What makes it work is charismatic Caine (now Sir Michael) and the witty, intelligent script. Both work together to keep this remorseless bastard who uses and hurts women from being completely unlikable or unsympathetic. Granted, the writer and director stack the deck with some scenes that deliberately play up Alfie's hidden "sensitive" side — his affection for his out-of-wedlock son, for instance, or his attention to a fellow patient in a sanitorium. Still, Alfie reminds us what a potent yet understated actor Caine was and (now and then) still is, a fact sometimes washed out by his appearances in films that don't allow him to work up enough of his talent. Watching him here, though, you really get a feel for the strength of those actors of Britain's "angry young men" generation who rose to stardom in the kitchen sink dramas of the 1960s.

Among the women we see come and go, standouts include Julia Foster as Alfie's simple "standby," Gilda; Shelley Winters as the older woman who turns the tables; and Jane Asher (Paul McCartney's steady at the time) as a doormat who loves Alfie but not to the point of sacrificing herself to his insensitive loutishness. The most laudable, though, is Vivien Merchant as the plain housewife Lily, who has the most to lose (and does) from her involvement with his callow gamesmanship. It's from their devastating scene near the end that both characters are forced to grow up whether or not they want to or are ready for it. Confronted with the awareness of his own aging and emptiness, Alfie begins to question famously, "What's it all about?" No sequel came after to tell us how Alfie answers the question, and that's one of several things to like about what we have here.

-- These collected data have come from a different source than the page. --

(** Both sides decode a rune [c] of width [w] and report it the same way. *)
Lemma decoded_round s :
  wf_buf s -> ready s -> r s < e s ->
  round_ok (nul_free s) s
    ((let '(c, w) := DecodeRune (slice (buf s) (r s) (e s)) in
      modify (fun s => set_r (r s + w) (set_chw w (set_ch c s)));;;
      if (c =? RuneError) && (w =? 1) then
        error "invalid UTF-8 encoding";;; ret (inl tt)
      else if c =? BOM then
        let* s := gets id in
        when (0 <? line s) || (0 <? col s) do error "invalid BOM in the middle of the file";;;
        ret (inl tt)
      else ret (inr tt)) s) (st_tail (abs s)).
Proof.
  intros W R Hlt. pose proof (decode_ready s W R) as Hdec.
  assert (Hby : Forall is_byte (slice (buf s) (r s) (e s))) by (destruct W; by apply slice_Forall).
  assert (Hne : slice (buf s) (r s) (e s) <> []).
  { intros Hnil. apply (f_equal lenZ) in Hnil. rewrite lenZ_slice in Hnil by (destruct W; lia).
    change (lenZ []) with 0 in Hnil. lia. }
  unfold st_tail. rewrite bind_gets. cbn [id]. change (rest (abs s)) with (pending s).
  rewrite Hdec. destruct (DecodeRune (slice (buf s) (r s) (e s))) as [c w] eqn:Ed.
  pose proof (DecodeRune_width _ c w Hby Hne Ed) as [Hw Hwl].
  pose proof (DecodeRune_nonneg _ Hby) as Hc. rewrite Ed in Hc. cbn [fst] in Hc.
  rewrite lenZ_slice in Hwl by (destruct W; lia).
  destruct (pending s) as [|[c0|msg] l] eqn:Ep.
  1,3: unfold pending in Ep; destruct (slice (buf s) (r s) (e s)); done.
  rewrite !bind_modify, <- consume_abs by (done || lia).
  set (s' := set_r (r s + w) (set_chw w (set_ch c s))).
  assert (I' : inv s').
  { apply consume_inv; [done|lia|lia|]. intros Hlow.
    destruct (DecodeRune_low _ c w Hby Hne Ed Hlow) as [-> Hsl]. split; [done|].
    destruct W. rewrite (slice_head 0) in Hsl by lia. by injection Hsl. }
  assert (Hs : consumed s s') by (apply consume_consumed; (done || lia)).
  assert (Hhigh : (c = RuneError /\ w = 1) \/ c = BOM -> high_bytes (current_bytes s')).
  { intros Hcw. pose proof (skipped_high _ _ _ Hby Hne Ed Hcw) as Hh.
    unfold current_bytes. cbn [s' buf r chw set_r set_chw set_ch].
    unfold slice in Hh. rewrite take_take in Hh. unfold slice.
    replace (r s + w - w) with (r s) by lia.
    replace (Z.to_nat (r s + w - r s)) with (Z.to_nat w `min` Z.to_nat (e s - r s))%nat by lia.
    exact Hh. }
  assert (N' : nul_free s -> nul_free s') by (intros N; apply consume_nul_free; (done || lia)).
  assert (Hl : (length (pending s') + 1 <= length (pending s))%nat).
  { change (pending s') with (rest (abs s')). unfold s'. rewrite consume_abs by (done || lia).
    unfold st_take. cbn [rest abs]. rewrite length_drop, Ep. cbn [length]. lia. }
  unfold round_ok, error, st_error.
  destruct ((c =? RuneError) && (w =? 1)) eqn:Eerr.
  { apply andb_true_iff in Eerr as [Eerr Eone]. apply Z.eqb_eq in Eerr, Eone.
    eexists (inl tt), s', _.
    split_and!; [reflexivity|done|done|cbn; rewrite Eerr; done|by auto|rewrite Nat.add_comm in Hl; exact Hl|by auto]. }
  destruct (c =? BOM) eqn:Ebom.
  - apply Z.eqb_eq in Ebom. rewrite !bind_gets. cbn [id]. change (st_line (abs s')) with (line s').
    change (st_col (abs s')) with (col s').
    destruct ((0 <? line s') || (0 <? col s')); eexists (inl tt), s', _;
      (split_and!; [reflexivity|done|done|cbn; rewrite Ebom; done|by auto|rewrite Nat.add_comm in Hl; exact Hl|by auto]).
  - exists (inr tt), s', []. split_and!; [done|done|done|done| |by auto].
    unfold left. destruct (ch s' =? -1); lia.
Qed.

(** [st_tail] overwrites the current character. *)
Lemma st_tail_indep c bs st : st_tail (set_st_ch c (set_cur bs st)) = st_tail st.
Proof.
  unfold st_tail. rewrite !bind_gets. destruct st as [l ? ? ? ? ? ?]. cbn [id rest set_st_ch set_cur].
  destruct l as [|[x|msg] l]; [reflexivity| |reflexivity].
  destruct (DecodeRune _) as [c' w]. by rewrite !bind_modify.
Qed.

Lemma keeps_tail c s s' : keeps (set_ch c s) s' -> st_tail (abs s') = st_tail (abs s).
Proof.
  intros [_ Hb Hseg Hpos Hp _]. cbn [line col ch chw set_ch] in Hpos. injection Hpos as Hl Hc Hch Hw.
  assert (Heq : abs s' = set_st_ch (ch s') (set_cur (cur (abs s')) (abs s))).
  { unfold abs. cbn [set_st_ch set_cur rest st_line st_col st_ch st_chw cur pre].
    cbn [b r buf set_ch] in *. rewrite Hl, Hc, Hw, Hp, Hb. f_equal.
    unfold base in Hseg. cbn [b r set_ch] in Hseg.
    destruct (b s <? 0) eqn:E; [done|]. b2p. rewrite !(proj2 (Z.leb_le _ _)) in Hseg by lia.
    by rewrite Hseg. }
  rewrite Heq. apply st_tail_indep.
Qed.

Lemma keeps_nul_free c s s' : keeps (set_ch c s) s' -> nul_free s -> nul_free s'.
Proof.
  intros [_ Hb Hseg _ Hp _] [N1 N2]. split; [by rewrite Hp|]. intros Hb'.
  cbn [b r buf set_ch] in *. unfold base in Hseg. cbn [b r set_ch] in Hseg.
  rewrite !(proj2 (Z.leb_le _ _)) in Hseg by lia. rewrite Hseg. apply N2. lia.
Qed.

Alfie was based on a stage play by Bill Naughton, who also wrote the screenplay. (Caine had auditioned for and lost the stage version.) That theatrical heredity shows through in our detached yet close-in view into Alfie's life, and in how he breaks the "fourth wall" and speaks to us, his audience/confessors/pals, eye to eye. It's a conceit later employed by Woody Allen and others. Alfie was directed by Lewis Gilbert (Educating Rita, assorted Bond films) with carefully aloof intimacy. Also noteworthy are the fine jazz score by Sonny Rollins and the famous title song performed by Cher at the end. Alfie was nominated for several Academy Awards: Best Picture, Best Actor (Caine), Best Supporting Actress (Merchant), and Best (Adapted) Screenplay. It won the Golden Globe for Best English-Language Foreign Film, and the Special Jury Award at Cannes.

*          *          *

Paramount's simply basic DVD offers a clean, vivid image (2.35:1, anamorphic) with audio options of Dolby Digital 5.1 or the original mono (DD 2.0). Keep-case.